Relevant articles and documents

Lipases aided esterification of (2,2-dimethyl-1,3-dioxolan-4-yl)methanol

Racemic solketal (2,2-Dimethyl-1,3-dioxolan-4-yl)methanol 1, was treated with carboxylic acids of varying chain length or their vinyl esters in the presence of different lipases. The esterification reaction was carried out in n-hexane or diisopropyl ether as a solvent. The yield of the solketal esters and their enantiopurity were satisfactory, as indicated by gas chromatography using chiral column. Lipases from Rhizopus oryzae and Pseudomonas fluorescence gave the best enantiomeric excess (ee) when the solketal was treated with vinyl butyrate in a solution of diisopropyl ether at room temperature.

Lipase-mediated desymmetrization of glycerol with aromatic and aliphatic anhydrides

Chirazyme L-2 (Candida antarctica) catalyzed esterification of glycerol with aromatic and aliphatic anhydrides in 1,4-dioxane is described. All the aromatic monoacylglycerols (MAGs) were produced as (R)-enantiomers, while aliphatic MAGs were obtained either as racemic mixtures or the (S)-enantiomers. The influence of substituted aromatic rings, chain length, and presence of a conjugated double bond in the acyl donor moiety on the enantiotopic selectivity as well as the efficiency of the enzyme was studied.

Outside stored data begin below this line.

(* ===== verification/CacheLookup.v ===== *)
(** * Looking up the cached prefix of a request

    [co_find_longest_cache_hit] of every coordinator returns, for any pool that
    the managers share: the fixed-point search of the hybrid coordinator
    terminates within its fuel, and the lists it returns all cover the hit with
    blocks that carry the request's hashes.  They cover it exactly, but for the
    full-attention groups after the first, which the code does not truncate. *)

From S2P Require Import Prelude FreeQueue BlockHash Request BlockPool PoolProps KVCacheSpec SingleType CacheHit CacheHitProps HitSpec Coordinator.

Section lookup.
Context `{HashEnv} (p : BlockPool) (a : apool).
Hypothesis Hpool : pool_rep p a.
Context (hs : list bytes).

(** Block [j] of group [g] carries the request's hash [j], or is null. *)
Definition found_at (bs : Z) : Z → nat → loc → Prop :=
  filed_or_null a (block_hash_at hs (bs / hash_block_size p)) (λ _, True).

(** Which searches do not raise and give up an Eagle block when asked to: no cross
    attention, Mamba only without Eagle, and chunked local attention only without
    Eagle and at the alignment. *)
Definition searchable (c : manager_class) (spec : KVCacheSpec) (drop : bool) (al : Z) : Prop :=
  match c with
  | FullAttentionManager | SinkFullAttentionManager => is_full_attention spec = true
  | SlidingWindowManager => is_sliding_window spec = true
  | ChunkedLocalAttentionManager =>
      drop = false ∧ al = spec_block_size spec ∧
      match fields spec with ChunkedLocalAttentionSpec _ chunk => 0 < chunk | _ => False end
  | MambaManager => drop = false ∧ is_mamba spec = true
  | CrossAttentionManager => False
  end.

Lemma searchable_no_drop c spec drop al : searchable c spec drop al → searchable c spec false al.
Proof. destruct c; cbn; tauto. Qed.

(** Block sizes and group ids of a search. *)
Record search_config (gids : list Z) (bs : Z) : Prop := {
  sf_groups : gids ≠ [] ∧ Forall (λ g, 0 ≤ g < 2 ^ 32) gids;
  sf_size : 0 < hash_block_size p ∧ 0 < bs ∧ bs mod hash_block_size p = 0
}.

Lemma aligned_mod bs al n : 0 < al → aligned bs al n → (n * bs) mod al = 0.
Proof. intros Hal [->|?]; [|done]. by apply Z.mod_mul, Z.neq_sym, Z.lt_neq. Qed.

Lemma enough_hashes bs max_length :
  0 < hash_block_size p → 0 < bs → bs mod hash_block_size p = 0 → 0 ≤ max_length →
  max_length / hash_block_size p ≤ len hs → max_length / bs * (bs / hash_block_size p) ≤ len hs.
Proof.
  intros Hh Hb Hm Hmax Hlen. etransitivity; [|exact Hlen]. apply Z.mod_divide in Hm as [k ->]; [|lia].
  rewrite Z.div_mul by lia. apply Z.div_le_lower_bound; [done|].
  pose proof (Z.mul_div_le max_length (k * hash_block_size p) Hb). nia.
Qed.

(** Every search class in one statement. *)
Lemma search_ok gids c spec drop al max_length :
  let bs := spec_block_size spec in
  search_config gids bs → searchable c spec drop al → 0 < al → 0 ≤ max_length →
  max_length / hash_block_size p ≤ len hs →
  ∃ n computed,
    find_longest_cache_hit c (hash_list hs (hash_block_size p) bs) max_length gids spec drop al 1 1 p
    = (Ok computed, p) ∧
    rows gids n (found_at bs) computed ∧
    Z.of_nat n ≤ (if drop then Z.max 0 (max_length / bs - 1) else max_length / bs) ∧
    (Z.of_nat n * bs) mod al = 0.
Proof.
  intros bs [[Hne Hg] Hsize] Hs Hal Hmax Hlen. pose proof Hsize as (Hh & Hb & Hm).
  destruct (search_setup p a gids hs bs max_length Hpool Hg Hsize) as (Hg' & Hnth & Hiter & Hmx & _).
  { split; [done|]. by apply enough_hashes. }
  destruct c; cbn [searchable find_longest_cache_hit] in *; try done.
  1, 5: destruct (full_hit_eq p a gids _ _ _ Hpool Hg' Hne Hiter spec drop al 1 1 max_length Hs)
      as (k & n & computed & Heq & Hrows & (Hk & _) & Hbelow); [done|done|lia|];
    change (rank_block_size spec 1 1) with bs in *; exists n, computed; split_and!; [exact Heq| | |];
    [by eapply rows_mono; [|exact Hrows]; left
    |destruct Hbelow as [Hn _]; destruct drop; lia
    |apply aligned_mod; [done|apply Hbelow]].
  - assert (∃ w, fields spec = SlidingWindowSpec bs w ∨ fields spec = SlidingWindowMLASpec bs w) as [w Hf].
    { unfold bs, spec_block_size, is_sliding_window in *. destruct (fields spec); try done; eauto. }
    destruct (window_hit_eq p a gids _ _ _ Hpool Hg' Hne Hnth spec bs w drop al max_length Hf)
      as (n & computed & Heq & [Hrows Hn Hd Hali _]); [done|done|lia|].
    exists n, computed. split_and!; [exact Heq| | |by apply aligned_mod].
    + eapply rows_mono; [|exact Hrows]. intros g j b _ [?|[? _]]; [by left|by right].
    + destruct drop; [specialize (Hd eq_refl)|]; lia.
  - destruct Hs as (-> & -> & Hc).
    assert (∃ chunk, fields spec = ChunkedLocalAttentionSpec bs chunk ∧ 0 < chunk) as (chunk & Hf & Hch).
    { unfold bs, spec_block_size. destruct (fields spec); try done; eauto. }
    destruct (chunked_hit_eq p a gids _ _ _ Hpool Hg' Hne Hnth spec bs chunk max_length Hf)
      as (n & computed & Heq & Hrows & Hn & _ & _); [done|done|done|lia|].
    exists n, computed. split_and!; [exact Heq| |lia|by apply Z.mod_mul; lia].
    eapply rows_mono; [|exact Hrows]. intros g j b _ [?|[? _]]; [by left|by right].
  - destruct Hs as [-> Hs].
    destruct (mamba_hit_eq p a gids _ _ _ Hpool Hg' Hne Hnth spec false al max_length Hs)
      as (n & computed & Heq & Hrows & Hn & Hst & _); [done|done|fold bs; lia|].
    exists n, computed. split_and!; [exact Heq| |unfold bs in *; lia|].
    + eapply rows_mono; [|exact Hrows]. intros g j b _ [?|[? _]]; [by left|by right].
    + destruct Hst as [->|(_ & Ha & _)]; [by rewrite Z.mul_0_l, Zmod_0_l|by apply aligned_mod].
Qed.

Quantitative screening of hydrolase libraries using pH indicators: Identifying active and enantioselective hydrolases

The slowest step in finding a selective hydrolase for synthesis is often the screening step. Researchers must run small test reactions and measure the amounts of stereoisomers formed by HPLC, GC, or NMR. We have developed a colorimetric method to speed up this screening. We quantitatively detect ester hydrolysis using a pH indicator, 4-nitrophenol. We estimate the selectivity by measuring the initial rates of hydrolysis for pure stereoisomers separately. To demonstrate the utility of this method, we screened seventy-two commercial enzymes for enantioselective hydrolysis of racemic solketal butyrate, an important chiral building block. First, we eliminated the twenty hydrolases that did not catalyze hydrolysis of either enantiomer. Next, we measured initial rates of hydrolysis of the pure enantiomers of solketal butyrate. For horse-liver esterase, these initial rates differed by a factor of twelve. Subsequent GC experiments confirmed an enantiomeric ratio of fifteen for this hydrolase. Although this enantioselectivity is moderate, it is the highest enantioselectivity reported for a hydrolysis of solketal esters.